Shared streaming subscriptions have been a hot industry topic lately. And for good reason, as it means lost revenues for the actors. As many as three million SVOD subscriptions in the Nordics are currently accessed using another household’s subscription. This is concluded in Mediavision’s latest analysis of the Nordic TV and streaming market.
Three million SVOD subscriptions in the Nordics are currently borrowed from another household, i.e., giving access to the service without paying for it. Looking at all subscriptions for the 15 largest SVOD services, close to 20 percent is shared with a non-paying household. Netflix has the highest share of borrowed subscriptions, with close to a million Nordic households stating they have access without paying. This is shown in Mediavision’s latest analysis of the Nordic TV and streaming market.

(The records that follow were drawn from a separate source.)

Lemma Replace_all_or_nothing_witness :
  match Roles_Replace (screenBase commits) aliceCtx "1" "seller" screenWorld with
  | (Ok n, w') => n = 2%Z ∧ StoreBindingsForRole (w_store w') 1 = Ok [] ∧
      ∃ y, bound (w_store w') y ∧ b_Subject y = bob ∧ b_Scope y = dealer1 ∧ b_Role y = mkRoleRef 0 "seller"
  | (Err _, _) => False
  end.
Proof.
  assert ((Roles_Replace (screenBase commits) aliceCtx "1" "seller" screenWorld).1 = Ok 2%Z) as Hr by (vm_compute; reflexivity).
  destruct (Roles_Replace (screenBase commits) aliceCtx "1" "seller" screenWorld) as [r w'] eqn:E. cbn in Hr. subst r.
  destruct (screenBase_installed commits) as [Hi He]. pose proof screenWorld_sound as Hs. rewrite <-He in Hs.
  destruct (Replace_all_or_nothing (screenBase commits) screenWorld w' aliceCtx "1" "seller" (Ok 2%Z) Hi Hs E)
    as (id & role & bs & Hrole & Hbs & Hn & Hnone & Hnew & _).
  assert (id = 1%Z) as ->.
  { assert (∀ i r, m_roles screenStore !! i = Some r → i = 1%Z) as Honly.
    { assert (map_forallb (λ i _, (i =? 1)%Z) (m_roles screenStore) = true) as Hf by (vm_compute; reflexivity).
      rewrite map_forallb_spec in Hf. intros i r Hx. apply Z.eqb_eq, (Hf i r Hx). }
    apply mem_Role_Ok in Hrole. exact (Honly _ _ Hrole). }
  split; [reflexivity|]. split; [exact Hnone|].
  assert (∃ x, x ∈ bs ∧ b_Subject x = bob ∧ b_Scope x = dealer1) as (x & Hx & Hxb & Hxd).
  { assert (existsb (λ x, bool_decide (b_Subject x = bob) && bool_decide (b_Scope x = dealer1)) (orElse (StoreBindingsForRole screenStore 1) []) = true)
      as Hex by (vm_compute; reflexivity).
    change (w_store screenWorld) with screenStore in Hbs. rewrite Hbs in Hex. cbn [orElse] in Hex.
    apply existsb_elem in Hex as (x & Hx & Hb). apply andb_true_iff in Hb as [H1 H2].
    exists x. split; [exact Hx|]. split; [exact (bool_decide_unpack _ (proj2 (Is_true_true _) H1))|exact (bool_decide_unpack _ (proj2 (Is_true_true _) H2))]. }
  destruct (Hnew x Hx) as (y & Hy & H1 & H2 & H3). exists y. rewrite H1, H2, H3. split; [exact Hy|]. split; [exact Hxb|]. split; [exact Hxd|reflexivity].
Defined.

(** Dave is not bound anywhere; the custom role is offered for him at the dealer. *)
Definition dave : Subject := mkSubject KindUser 4.
Definition storedSeller : Role := orElse (mem_Role screenStore 1) zeroRole.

Mediavision also asked households that currently borrow subscriptions, how they would act if sharing was no longer possible. Just over half of the borrowed subscriptions would not be replaced with a paid one, i.e. the household would instead waive the service. But it is also clear that many of those that borrow subscriptions also pay themselves – but for other services. Maybe the so-called hybrid services i.e., less expensive, and partly ad-financed subscriptions, would be an alternative for them.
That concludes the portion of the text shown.